Good is a former editor of Canadian Notes and Queries, a veteran book reviewer, and he runs a website called “goodreports” where you can find his current assessments of a wide range of books. He says at the beginning of his introduction to Revolutions, “The fundamental challenge facing literature in the twenty-first century is its need to find – somehow, somewhere – an audience.” As well, he promptly adds economic and other practical matters to the mix as he addresses the question of locating people who might read. “Writers can’t be simply tossing their words into the void, down a wishing well, or (what comes to the same thing) posting them online,” Good argues, adding, “That the audience has to be a paying audience is just as essential.”

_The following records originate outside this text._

(** [Math.ceil((totalWeight * 2) / 3)] *)
Definition required_threshold (totalWeight : Z) : Z := - (- (totalWeight * 2) / 3).

Section service.
Context {C V E S O H : Type}.
Context `{!PrismaTable Z BridgeChain C} `{!PrismaTable Z BridgeValidator V}.
Context `{!PrismaTable Z BridgeEvent E} `{!PrismaTable (Z * Z) BridgeValidatorSignature S}.
Context `{BridgeCrypto}.

Notation run := (M (svc (bridge_db C V E S O) H)).

(** A required relation: the row a foreign key points to. *)
Definition required {A} (o : option A) : run A :=
  match o with
  | Some a => ret a
  | None => throw (Error "Inconsistent query result: Field is required to return data, got null instead.")
  end.

(** [bridgeEvent.findUnique({ where: { id }, include: { chain: true } })] *)
Definition find_event_with_chain (bridgeEventId : Z) : run (option (BridgeEvent * BridgeChain)) :=
  e <- query (λ d, findUnique bridgeEventId (tb_events d)) ;;
  match e with
  | None => ret None
  | Some e =>
      c <- query (λ d, findUnique (be_chainId e) (tb_chains d)) ;;
      chain <- required c ;;
      ret (Some (e, chain))
  end.

(** The validators of a chain with [isActive: true]. *)
Definition active_validators (chainId : string) (l : list BridgeValidator) : list BridgeValidator :=
  filter (λ v, bv_chainId v = chainId ∧ bv_isActive v = true) l.

(** Pairs each signature with its validator. *)
Fixpoint include_validators (sigs : list BridgeValidatorSignature)
    : run (list (BridgeValidatorSignature * BridgeValidator)) :=
  match sigs with
  | [] => ret []
  | s :: rest =>
      v <- query (λ d, findUnique (sg_validatorId s) (tb_validators d)) ;;
      validator <- required v ;;
      l <- include_validators rest ;;
      ret ((s, validator) :: l)
  end.

(** [bridgeValidatorSignature.findMany({ where: { bridgeEventId }, include: { validator } })] *)
Definition find_signatures (bridgeEventId : Z)
    : run (list (BridgeValidatorSignature * BridgeValidator)) :=
  l <- query (λ d, findAll (tb_signatures d)) ;;
  include_validators (filter (λ s, sg_bridgeEventId s = bridgeEventId) l).

(** The signatures the loop accepts. *)
Definition valid_signatures (e : BridgeEvent) (chainType : string)
    (l : list (BridgeValidatorSignature * BridgeValidator))
    : list (BridgeValidatorSignature * BridgeValidator) :=
  filter (λ sv, verifyValidatorSignature e chainType (bv_validatorAddress sv.2)
                  (sg_signature sv.1) = true) l.

Definition verifyBridgeEventSignatures (bridgeEventId : Z) : run bool :=
  try_catch
    (found <- find_event_with_chain bridgeEventId ;;
     match found with
     | None => ret false
     | Some (bridgeEvent, chain) =>
         all <- query (λ d, findAll (tb_validators d)) ;;
         let validators := active_validators (bc_chainId chain) all in
         if decide (validators = []) then ret false
         else
           let totalWeight := sumZ (bv_weight <$> validators) in
           let requiredThreshold := required_threshold totalWeight in
           existingSignatures <- find_signatures bridgeEventId ;;
           let valid := valid_signatures bridgeEvent (bc_chainType chain) existingSignatures in
           let verifiedWeight := sumZ ((λ sv, bv_weight sv.2) <$> valid) in
           let thresholdMet := requiredThreshold <=? verifiedWeight in
           (if thresholdMet then
              on_db (on_events (update bridgeEventId (set_event_status "VERIFIED"))) ;;; ret tt
            else ret tt) ;;;
           ret thresholdMet
     end)
    (λ _, ret false).

Record SignatureVerificationResult := mkVerification {
  svr_isValid : bool;
  svr_thresholdMet : bool;
  svr_totalWeight : Z;
  svr_requiredThreshold : Z;
  svr_signatures : list (string * string * Z);
}.

(** [bridgeValidator.findMany({ where: { chainId, isActive: true } })]: the client rejects
    an integer for the string column [chainId] before it reaches the database. *)
Definition find_active_validators (chainId : Z + string) : run (list BridgeValidator) :=
  match chainId with
  | inl _ => throw (Error "Argument `chainId`: Invalid value provided. Expected StringFilter or String, provided Int.")
  | inr s => l <- query (λ d, findAll (tb_validators d)) ;; ret (active_validators s l)
  end.

(** [bridgeValidator.findUnique({ where: { validatorAddress }, include: { chain } })] *)
Definition find_validator (validatorAddress : string) : run (option BridgeValidator) :=
  l <- query (λ d, findAll (tb_validators d)) ;;
  ret (List.find (λ v, bool_decide (bv_validatorAddress v = validatorAddress)) l).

The decline in what’s sometimes known as “literary fiction” has been noticeable. “My understanding,” Good notes, “is that a well-received Canadian novel published by a mid-sized or small press today will have trouble selling more than 500 copies. Even established authors published by larger presses will sometimes have trouble breaking a thousand without the help of a prize sticker or some other promotional tie-in. This is in a country with a population of over 36 million.” He adds, “We live in a post-literate age, one in which [novelist] Douglas Glover concludes, ‘books have become irrelevant.’”

Reading at risk.

Good notices that finding out who reads and how many books sell is itself a mysterious business, hampered by “trade secrets” on sales and a dearth of research on reading habits. In a 2015 article, Barbara Kay reports that in Canada “the average new novel sells 400-700 copies; short story collections 300-500; poetry 150-400.” The news gets even worse. A 2009 survey reveals that “half of the Canadians surveyed could not name a single Canadian author, while 47 per cent did not recognize any name in a list that included Alice Munro, Leonard Cohen, Robertson Davies, Michael Ondaatje, Mordecai Richler and Carol Shields. Amongst young people in the survey, who presumably study CanLit in high school at least, 62 per cent could not name a single Canadian author.” (Barbara Kay, “The bureaucrats killed CanLit,” National Post, July 8, 2015.)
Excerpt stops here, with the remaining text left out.